**RECORDS FOR THE TASK:**

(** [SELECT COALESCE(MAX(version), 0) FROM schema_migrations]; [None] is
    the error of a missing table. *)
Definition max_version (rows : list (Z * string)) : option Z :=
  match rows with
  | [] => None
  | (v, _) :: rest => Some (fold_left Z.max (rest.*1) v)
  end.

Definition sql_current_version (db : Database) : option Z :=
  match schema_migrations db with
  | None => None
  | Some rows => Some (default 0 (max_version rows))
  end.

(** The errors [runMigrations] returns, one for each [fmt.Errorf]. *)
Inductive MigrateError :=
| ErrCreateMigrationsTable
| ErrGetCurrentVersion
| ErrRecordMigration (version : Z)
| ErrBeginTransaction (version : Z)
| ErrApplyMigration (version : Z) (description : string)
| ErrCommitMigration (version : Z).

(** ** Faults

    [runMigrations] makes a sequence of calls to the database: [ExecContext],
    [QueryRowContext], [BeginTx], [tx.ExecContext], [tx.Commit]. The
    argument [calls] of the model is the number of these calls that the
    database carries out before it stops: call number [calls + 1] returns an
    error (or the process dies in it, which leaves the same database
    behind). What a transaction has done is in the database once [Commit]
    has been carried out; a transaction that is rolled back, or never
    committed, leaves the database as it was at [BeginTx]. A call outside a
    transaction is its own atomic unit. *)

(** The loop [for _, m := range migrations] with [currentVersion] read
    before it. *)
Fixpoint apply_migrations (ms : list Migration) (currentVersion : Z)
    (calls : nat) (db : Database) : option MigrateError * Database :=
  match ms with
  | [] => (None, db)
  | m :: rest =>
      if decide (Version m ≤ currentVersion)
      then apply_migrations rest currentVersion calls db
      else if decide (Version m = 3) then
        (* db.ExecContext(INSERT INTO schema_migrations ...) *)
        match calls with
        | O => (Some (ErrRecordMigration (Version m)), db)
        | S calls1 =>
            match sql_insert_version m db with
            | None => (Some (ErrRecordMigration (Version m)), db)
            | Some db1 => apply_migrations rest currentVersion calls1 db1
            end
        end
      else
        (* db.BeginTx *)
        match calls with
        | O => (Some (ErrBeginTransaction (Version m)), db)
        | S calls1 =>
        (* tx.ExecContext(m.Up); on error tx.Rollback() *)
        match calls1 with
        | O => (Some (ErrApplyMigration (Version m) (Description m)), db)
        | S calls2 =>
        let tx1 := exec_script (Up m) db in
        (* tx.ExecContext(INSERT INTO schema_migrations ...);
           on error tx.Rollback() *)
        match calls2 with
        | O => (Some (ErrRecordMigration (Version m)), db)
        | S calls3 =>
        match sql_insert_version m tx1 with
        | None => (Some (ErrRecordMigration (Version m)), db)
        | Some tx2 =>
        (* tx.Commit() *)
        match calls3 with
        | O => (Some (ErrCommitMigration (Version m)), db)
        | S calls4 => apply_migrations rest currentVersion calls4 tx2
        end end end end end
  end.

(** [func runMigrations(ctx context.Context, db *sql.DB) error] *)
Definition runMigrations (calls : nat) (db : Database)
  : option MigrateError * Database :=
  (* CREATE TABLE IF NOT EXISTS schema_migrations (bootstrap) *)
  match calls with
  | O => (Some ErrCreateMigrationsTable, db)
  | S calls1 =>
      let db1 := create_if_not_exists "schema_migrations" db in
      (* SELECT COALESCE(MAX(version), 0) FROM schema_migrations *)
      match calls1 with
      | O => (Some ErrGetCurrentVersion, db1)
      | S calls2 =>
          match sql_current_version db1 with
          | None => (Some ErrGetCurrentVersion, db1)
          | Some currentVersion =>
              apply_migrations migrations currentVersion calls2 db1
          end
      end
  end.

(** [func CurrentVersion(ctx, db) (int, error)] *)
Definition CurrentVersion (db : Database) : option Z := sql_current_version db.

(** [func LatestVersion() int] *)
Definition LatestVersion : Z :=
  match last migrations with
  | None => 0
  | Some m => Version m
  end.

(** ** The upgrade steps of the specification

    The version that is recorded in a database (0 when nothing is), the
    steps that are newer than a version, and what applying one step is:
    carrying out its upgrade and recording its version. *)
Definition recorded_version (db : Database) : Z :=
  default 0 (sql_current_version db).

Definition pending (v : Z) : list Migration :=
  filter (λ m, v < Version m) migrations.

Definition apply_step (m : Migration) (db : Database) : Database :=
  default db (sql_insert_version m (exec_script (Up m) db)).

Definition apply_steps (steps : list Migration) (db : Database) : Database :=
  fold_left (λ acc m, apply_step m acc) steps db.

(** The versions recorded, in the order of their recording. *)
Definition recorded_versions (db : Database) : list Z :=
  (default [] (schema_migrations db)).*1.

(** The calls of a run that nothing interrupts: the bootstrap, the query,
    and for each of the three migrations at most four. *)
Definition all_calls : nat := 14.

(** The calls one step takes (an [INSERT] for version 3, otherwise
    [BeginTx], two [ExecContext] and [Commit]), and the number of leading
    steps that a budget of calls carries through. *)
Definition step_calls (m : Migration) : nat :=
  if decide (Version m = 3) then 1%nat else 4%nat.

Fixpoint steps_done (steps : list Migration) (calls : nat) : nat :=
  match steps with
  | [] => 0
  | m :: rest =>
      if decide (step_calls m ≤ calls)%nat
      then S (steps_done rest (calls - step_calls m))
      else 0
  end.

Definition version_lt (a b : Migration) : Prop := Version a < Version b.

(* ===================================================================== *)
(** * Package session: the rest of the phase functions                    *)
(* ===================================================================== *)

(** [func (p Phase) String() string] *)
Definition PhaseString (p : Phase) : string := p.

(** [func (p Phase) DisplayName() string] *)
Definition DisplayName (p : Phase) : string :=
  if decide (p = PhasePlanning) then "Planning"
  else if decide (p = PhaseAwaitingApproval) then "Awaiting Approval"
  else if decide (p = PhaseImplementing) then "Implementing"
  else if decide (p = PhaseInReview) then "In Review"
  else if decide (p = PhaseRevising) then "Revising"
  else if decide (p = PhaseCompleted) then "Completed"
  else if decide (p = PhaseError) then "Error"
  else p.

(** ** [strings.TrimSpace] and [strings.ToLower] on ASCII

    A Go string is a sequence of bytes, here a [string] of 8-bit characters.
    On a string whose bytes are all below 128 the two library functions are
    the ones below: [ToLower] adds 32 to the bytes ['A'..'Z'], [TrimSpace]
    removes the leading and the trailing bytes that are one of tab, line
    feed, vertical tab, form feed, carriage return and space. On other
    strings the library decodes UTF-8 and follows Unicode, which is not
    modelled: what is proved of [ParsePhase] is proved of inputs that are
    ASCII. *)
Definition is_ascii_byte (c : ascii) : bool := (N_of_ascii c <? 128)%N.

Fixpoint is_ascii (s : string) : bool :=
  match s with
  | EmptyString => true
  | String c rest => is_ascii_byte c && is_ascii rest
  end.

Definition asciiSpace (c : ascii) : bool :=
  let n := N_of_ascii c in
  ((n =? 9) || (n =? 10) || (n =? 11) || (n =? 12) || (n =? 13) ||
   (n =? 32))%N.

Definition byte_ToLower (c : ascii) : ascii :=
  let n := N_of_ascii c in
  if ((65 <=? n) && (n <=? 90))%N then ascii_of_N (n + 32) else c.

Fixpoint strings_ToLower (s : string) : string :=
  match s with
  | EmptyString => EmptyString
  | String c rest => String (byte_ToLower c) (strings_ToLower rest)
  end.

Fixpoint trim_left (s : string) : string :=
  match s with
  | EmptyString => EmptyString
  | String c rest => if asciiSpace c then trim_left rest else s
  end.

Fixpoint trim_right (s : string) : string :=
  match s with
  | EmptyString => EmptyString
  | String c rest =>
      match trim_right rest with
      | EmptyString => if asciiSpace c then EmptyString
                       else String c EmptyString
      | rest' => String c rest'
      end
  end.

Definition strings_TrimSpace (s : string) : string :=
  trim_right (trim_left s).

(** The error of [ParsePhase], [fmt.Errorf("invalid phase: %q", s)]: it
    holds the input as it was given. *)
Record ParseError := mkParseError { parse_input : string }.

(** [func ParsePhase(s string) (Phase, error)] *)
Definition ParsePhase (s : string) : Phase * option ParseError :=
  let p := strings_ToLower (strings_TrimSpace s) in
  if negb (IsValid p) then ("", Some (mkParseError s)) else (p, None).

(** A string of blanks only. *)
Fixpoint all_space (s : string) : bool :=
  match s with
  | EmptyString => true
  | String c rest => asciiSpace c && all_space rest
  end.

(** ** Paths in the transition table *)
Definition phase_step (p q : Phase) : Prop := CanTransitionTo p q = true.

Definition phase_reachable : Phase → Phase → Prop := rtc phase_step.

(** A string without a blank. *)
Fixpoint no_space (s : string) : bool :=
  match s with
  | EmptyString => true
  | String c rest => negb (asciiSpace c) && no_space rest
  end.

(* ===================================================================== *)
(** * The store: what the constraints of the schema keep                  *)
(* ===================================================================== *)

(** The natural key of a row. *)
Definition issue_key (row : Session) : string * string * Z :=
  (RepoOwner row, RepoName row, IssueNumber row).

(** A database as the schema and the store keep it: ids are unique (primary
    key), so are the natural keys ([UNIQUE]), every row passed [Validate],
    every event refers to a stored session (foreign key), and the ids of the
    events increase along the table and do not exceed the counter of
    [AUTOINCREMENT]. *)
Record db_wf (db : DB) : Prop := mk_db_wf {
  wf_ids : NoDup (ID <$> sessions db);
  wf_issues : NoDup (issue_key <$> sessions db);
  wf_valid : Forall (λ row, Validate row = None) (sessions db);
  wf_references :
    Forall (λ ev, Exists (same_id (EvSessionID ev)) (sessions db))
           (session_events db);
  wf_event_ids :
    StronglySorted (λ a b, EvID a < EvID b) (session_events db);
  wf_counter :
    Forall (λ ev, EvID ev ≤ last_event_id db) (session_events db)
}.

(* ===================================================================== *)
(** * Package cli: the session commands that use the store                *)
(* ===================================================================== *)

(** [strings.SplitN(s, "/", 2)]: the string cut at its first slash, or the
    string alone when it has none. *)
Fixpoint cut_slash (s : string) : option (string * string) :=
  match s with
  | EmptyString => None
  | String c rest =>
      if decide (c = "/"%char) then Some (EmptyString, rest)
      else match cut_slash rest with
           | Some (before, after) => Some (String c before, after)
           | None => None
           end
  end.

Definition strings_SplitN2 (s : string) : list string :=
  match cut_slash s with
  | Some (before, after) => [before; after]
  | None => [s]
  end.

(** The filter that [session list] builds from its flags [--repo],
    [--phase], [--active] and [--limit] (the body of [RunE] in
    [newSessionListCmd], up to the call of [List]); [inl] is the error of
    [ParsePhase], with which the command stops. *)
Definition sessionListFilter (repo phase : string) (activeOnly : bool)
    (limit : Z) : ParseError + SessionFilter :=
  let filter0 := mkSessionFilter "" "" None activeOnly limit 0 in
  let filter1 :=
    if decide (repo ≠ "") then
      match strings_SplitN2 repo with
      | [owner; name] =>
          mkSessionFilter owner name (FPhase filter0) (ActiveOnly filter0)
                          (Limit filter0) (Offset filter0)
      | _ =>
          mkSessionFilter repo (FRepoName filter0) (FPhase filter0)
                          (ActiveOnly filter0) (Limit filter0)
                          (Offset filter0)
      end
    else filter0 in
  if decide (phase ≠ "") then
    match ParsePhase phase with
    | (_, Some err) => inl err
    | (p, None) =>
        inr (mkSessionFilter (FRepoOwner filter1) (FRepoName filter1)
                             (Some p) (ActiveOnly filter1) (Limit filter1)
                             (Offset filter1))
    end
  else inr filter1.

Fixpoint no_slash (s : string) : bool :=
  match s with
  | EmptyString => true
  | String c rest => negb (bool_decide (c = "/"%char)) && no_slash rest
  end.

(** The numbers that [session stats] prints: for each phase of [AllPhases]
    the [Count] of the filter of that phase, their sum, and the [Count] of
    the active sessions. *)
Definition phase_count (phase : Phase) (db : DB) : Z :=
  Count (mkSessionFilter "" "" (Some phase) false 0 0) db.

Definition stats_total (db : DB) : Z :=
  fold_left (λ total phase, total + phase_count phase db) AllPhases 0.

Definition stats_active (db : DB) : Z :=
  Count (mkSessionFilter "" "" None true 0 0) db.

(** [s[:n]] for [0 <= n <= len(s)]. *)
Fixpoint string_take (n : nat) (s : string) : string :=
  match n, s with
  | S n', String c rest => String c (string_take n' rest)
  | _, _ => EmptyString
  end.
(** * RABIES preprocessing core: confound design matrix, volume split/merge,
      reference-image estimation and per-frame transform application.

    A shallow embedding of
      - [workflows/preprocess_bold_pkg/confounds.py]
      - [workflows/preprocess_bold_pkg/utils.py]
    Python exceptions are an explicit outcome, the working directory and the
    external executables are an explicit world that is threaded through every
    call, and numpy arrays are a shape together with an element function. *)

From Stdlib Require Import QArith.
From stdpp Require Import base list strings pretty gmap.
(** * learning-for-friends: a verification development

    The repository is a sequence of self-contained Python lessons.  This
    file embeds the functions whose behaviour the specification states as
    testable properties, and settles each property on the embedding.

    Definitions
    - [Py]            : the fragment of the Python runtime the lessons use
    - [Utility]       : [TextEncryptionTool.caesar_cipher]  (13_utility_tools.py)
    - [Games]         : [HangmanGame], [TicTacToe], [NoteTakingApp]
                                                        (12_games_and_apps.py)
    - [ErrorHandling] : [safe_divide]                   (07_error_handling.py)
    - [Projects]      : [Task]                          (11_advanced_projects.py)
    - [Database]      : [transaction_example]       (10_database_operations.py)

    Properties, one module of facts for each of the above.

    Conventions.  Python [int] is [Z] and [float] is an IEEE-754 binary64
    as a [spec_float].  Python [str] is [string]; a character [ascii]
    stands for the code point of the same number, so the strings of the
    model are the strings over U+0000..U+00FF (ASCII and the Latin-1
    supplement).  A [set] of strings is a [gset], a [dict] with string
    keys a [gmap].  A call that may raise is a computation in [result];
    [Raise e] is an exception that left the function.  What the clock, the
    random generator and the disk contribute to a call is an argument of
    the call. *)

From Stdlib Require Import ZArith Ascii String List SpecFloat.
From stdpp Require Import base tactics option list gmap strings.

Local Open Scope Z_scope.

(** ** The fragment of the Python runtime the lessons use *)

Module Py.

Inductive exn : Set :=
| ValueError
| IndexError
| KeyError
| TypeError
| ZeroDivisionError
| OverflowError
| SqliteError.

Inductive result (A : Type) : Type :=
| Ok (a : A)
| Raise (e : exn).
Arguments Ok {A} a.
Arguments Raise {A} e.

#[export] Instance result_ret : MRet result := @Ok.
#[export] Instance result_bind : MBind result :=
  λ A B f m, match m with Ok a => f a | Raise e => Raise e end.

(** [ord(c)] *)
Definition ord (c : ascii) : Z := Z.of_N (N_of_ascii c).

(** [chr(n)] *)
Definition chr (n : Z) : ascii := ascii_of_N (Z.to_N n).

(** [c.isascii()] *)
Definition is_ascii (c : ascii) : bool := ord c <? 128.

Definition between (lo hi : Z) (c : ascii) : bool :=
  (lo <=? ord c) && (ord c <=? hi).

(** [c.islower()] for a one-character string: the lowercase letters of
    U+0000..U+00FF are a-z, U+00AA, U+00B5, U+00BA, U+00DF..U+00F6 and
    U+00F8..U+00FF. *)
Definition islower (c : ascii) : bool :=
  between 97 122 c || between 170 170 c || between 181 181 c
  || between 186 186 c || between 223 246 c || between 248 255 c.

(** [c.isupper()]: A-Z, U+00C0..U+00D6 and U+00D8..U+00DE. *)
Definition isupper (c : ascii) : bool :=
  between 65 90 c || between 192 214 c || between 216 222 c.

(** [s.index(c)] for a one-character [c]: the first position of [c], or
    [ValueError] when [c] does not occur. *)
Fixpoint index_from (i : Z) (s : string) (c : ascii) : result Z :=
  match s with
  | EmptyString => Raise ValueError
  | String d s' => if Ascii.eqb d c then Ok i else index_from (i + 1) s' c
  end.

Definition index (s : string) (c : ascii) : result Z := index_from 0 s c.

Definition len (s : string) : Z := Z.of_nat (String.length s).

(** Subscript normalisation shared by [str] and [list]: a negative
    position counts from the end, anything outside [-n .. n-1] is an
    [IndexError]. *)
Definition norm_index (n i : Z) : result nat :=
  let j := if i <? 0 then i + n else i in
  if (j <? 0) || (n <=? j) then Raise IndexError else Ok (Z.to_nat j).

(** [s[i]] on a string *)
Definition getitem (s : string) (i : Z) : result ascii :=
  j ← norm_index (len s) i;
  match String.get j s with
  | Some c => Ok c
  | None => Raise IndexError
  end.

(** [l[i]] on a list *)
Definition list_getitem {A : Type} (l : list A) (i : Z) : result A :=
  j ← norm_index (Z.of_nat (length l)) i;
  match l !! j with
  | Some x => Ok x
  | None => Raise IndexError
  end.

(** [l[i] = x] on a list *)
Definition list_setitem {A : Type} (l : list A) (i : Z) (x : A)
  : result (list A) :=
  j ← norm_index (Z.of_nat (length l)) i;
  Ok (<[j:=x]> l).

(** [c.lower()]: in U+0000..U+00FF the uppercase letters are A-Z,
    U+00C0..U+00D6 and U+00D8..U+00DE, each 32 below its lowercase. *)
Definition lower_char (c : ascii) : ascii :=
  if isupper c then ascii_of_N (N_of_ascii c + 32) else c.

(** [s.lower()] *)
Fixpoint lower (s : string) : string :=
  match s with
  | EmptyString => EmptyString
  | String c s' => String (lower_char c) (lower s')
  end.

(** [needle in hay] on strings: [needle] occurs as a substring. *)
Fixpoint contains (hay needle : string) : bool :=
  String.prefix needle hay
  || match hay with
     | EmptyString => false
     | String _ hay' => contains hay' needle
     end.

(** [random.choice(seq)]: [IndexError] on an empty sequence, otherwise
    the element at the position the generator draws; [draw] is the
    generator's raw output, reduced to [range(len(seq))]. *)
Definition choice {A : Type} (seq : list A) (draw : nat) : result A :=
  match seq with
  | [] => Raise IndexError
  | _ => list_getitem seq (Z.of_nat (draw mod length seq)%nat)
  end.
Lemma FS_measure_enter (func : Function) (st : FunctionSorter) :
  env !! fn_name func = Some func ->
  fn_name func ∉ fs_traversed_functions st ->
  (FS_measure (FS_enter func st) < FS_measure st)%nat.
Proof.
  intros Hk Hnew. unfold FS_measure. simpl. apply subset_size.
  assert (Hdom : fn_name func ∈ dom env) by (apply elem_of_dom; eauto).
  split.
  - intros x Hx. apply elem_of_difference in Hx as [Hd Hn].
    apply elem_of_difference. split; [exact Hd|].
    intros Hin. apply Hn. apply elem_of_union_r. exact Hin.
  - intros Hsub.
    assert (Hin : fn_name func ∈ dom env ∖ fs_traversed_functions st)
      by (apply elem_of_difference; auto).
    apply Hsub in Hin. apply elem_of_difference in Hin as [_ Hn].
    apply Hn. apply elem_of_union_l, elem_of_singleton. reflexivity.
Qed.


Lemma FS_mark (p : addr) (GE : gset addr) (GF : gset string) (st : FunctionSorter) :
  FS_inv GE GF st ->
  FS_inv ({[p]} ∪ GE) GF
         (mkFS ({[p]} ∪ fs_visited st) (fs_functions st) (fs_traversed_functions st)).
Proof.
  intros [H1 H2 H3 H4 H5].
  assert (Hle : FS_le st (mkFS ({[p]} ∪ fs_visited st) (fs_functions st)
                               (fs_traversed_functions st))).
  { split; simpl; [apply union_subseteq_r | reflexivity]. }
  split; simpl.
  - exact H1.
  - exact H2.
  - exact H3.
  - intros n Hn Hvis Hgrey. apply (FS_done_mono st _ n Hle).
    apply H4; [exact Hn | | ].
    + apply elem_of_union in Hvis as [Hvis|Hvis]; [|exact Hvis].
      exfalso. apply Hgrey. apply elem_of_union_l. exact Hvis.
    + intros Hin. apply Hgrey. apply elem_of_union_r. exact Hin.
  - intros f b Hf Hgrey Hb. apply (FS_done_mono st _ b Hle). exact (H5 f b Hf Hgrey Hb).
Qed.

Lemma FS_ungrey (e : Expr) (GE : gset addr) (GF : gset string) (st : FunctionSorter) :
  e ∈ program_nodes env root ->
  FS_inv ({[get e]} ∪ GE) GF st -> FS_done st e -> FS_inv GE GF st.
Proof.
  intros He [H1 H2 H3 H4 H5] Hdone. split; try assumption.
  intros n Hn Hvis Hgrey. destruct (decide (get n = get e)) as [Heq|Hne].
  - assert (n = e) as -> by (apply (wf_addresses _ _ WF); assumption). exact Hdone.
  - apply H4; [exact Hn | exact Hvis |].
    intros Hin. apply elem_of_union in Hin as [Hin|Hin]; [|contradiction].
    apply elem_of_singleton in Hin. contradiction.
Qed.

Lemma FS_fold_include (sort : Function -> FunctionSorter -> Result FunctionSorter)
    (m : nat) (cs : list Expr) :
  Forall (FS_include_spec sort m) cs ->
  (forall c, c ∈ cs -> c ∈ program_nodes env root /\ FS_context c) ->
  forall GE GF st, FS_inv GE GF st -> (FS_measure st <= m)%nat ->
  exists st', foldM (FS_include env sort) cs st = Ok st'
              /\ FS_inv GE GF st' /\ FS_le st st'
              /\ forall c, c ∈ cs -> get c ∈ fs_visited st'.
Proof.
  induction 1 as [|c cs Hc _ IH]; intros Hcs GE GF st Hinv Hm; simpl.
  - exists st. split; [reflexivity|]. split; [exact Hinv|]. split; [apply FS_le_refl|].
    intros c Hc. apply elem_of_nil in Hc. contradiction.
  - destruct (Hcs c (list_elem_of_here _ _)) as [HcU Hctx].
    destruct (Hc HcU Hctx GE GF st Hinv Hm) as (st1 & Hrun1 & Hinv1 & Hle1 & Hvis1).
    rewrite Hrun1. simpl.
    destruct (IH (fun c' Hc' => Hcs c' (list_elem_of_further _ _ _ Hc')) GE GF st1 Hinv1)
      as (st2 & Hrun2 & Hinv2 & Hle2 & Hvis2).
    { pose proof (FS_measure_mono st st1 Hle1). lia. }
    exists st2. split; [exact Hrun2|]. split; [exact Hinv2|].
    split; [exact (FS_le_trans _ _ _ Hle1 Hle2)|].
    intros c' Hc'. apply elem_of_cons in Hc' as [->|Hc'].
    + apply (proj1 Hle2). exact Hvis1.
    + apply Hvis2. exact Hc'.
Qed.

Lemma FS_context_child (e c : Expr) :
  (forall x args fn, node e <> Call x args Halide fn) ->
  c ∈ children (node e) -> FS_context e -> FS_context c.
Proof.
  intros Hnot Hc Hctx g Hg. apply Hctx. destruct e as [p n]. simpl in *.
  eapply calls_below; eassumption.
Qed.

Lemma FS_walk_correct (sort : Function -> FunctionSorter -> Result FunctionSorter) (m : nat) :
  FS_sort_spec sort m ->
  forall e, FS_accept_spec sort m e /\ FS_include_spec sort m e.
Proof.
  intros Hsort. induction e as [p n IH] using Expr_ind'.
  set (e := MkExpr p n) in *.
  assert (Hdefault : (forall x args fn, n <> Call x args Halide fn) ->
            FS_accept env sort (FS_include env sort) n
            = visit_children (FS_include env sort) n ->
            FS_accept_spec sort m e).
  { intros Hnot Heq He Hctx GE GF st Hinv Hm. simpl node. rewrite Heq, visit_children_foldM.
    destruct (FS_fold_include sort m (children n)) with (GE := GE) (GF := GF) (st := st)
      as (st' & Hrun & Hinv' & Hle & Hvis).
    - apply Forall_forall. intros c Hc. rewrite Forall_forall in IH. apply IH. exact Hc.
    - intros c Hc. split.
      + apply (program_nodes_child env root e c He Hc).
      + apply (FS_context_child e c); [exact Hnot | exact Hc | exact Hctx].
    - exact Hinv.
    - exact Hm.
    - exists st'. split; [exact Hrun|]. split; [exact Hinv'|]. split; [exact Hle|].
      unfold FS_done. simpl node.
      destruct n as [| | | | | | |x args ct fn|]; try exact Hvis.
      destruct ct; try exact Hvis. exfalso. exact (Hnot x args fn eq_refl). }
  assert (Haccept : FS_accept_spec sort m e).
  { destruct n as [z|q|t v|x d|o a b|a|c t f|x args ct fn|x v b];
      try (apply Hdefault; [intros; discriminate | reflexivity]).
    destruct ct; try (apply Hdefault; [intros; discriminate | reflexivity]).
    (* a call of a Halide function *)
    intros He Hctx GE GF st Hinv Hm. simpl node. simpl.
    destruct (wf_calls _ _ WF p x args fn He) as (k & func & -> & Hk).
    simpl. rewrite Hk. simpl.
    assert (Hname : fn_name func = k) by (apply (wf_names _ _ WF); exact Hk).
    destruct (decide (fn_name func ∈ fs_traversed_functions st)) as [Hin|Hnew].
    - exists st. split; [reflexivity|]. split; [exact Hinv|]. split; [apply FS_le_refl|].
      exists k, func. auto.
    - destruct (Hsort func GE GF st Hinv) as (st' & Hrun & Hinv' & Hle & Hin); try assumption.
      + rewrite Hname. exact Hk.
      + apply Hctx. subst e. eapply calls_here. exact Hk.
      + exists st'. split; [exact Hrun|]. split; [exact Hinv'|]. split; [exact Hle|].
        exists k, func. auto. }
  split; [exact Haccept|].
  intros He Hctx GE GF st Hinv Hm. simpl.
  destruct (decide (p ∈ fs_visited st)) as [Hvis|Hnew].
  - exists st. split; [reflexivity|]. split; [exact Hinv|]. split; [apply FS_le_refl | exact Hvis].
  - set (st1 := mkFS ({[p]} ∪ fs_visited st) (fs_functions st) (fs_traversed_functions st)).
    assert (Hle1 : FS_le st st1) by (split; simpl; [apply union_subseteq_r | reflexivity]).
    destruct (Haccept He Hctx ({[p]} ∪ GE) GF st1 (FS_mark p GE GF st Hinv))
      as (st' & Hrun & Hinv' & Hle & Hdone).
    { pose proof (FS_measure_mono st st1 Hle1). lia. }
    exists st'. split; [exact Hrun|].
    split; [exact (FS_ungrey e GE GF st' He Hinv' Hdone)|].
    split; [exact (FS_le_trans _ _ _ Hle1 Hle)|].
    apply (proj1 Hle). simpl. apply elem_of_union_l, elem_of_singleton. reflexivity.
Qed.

**TRY IT:**
Looking at the entries above, can you reproduce exactly the lines from the one that holds "Definition ord (c" through the one that holds "Definition index (s", and only those?

**THE ANSWER:**
Definition ord (c : ascii) : Z := Z.of_N (N_of_ascii c).

(** [chr(n)] *)
Definition chr (n : Z) : ascii := ascii_of_N (Z.to_N n).

(** [c.isascii()] *)
Definition is_ascii (c : ascii) : bool := ord c <? 128.

Definition between (lo hi : Z) (c : ascii) : bool :=
  (lo <=? ord c) && (ord c <=? hi).

(** [c.islower()] for a one-character string: the lowercase letters of
    U+0000..U+00FF are a-z, U+00AA, U+00B5, U+00BA, U+00DF..U+00F6 and
    U+00F8..U+00FF. *)
Definition islower (c : ascii) : bool :=
  between 97 122 c || between 170 170 c || between 181 181 c
  || between 186 186 c || between 223 246 c || between 248 255 c.

(** [c.isupper()]: A-Z, U+00C0..U+00D6 and U+00D8..U+00DE. *)
Definition isupper (c : ascii) : bool :=
  between 65 90 c || between 192 214 c || between 216 222 c.

(** [s.index(c)] for a one-character [c]: the first position of [c], or
    [ValueError] when [c] does not occur. *)
Fixpoint index_from (i : Z) (s : string) (c : ascii) : result Z :=
  match s with
  | EmptyString => Raise ValueError
  | String d s' => if Ascii.eqb d c then Ok i else index_from (i + 1) s' c
  end.

Definition index (s : string) (c : ascii) : result Z := index_from 0 s c.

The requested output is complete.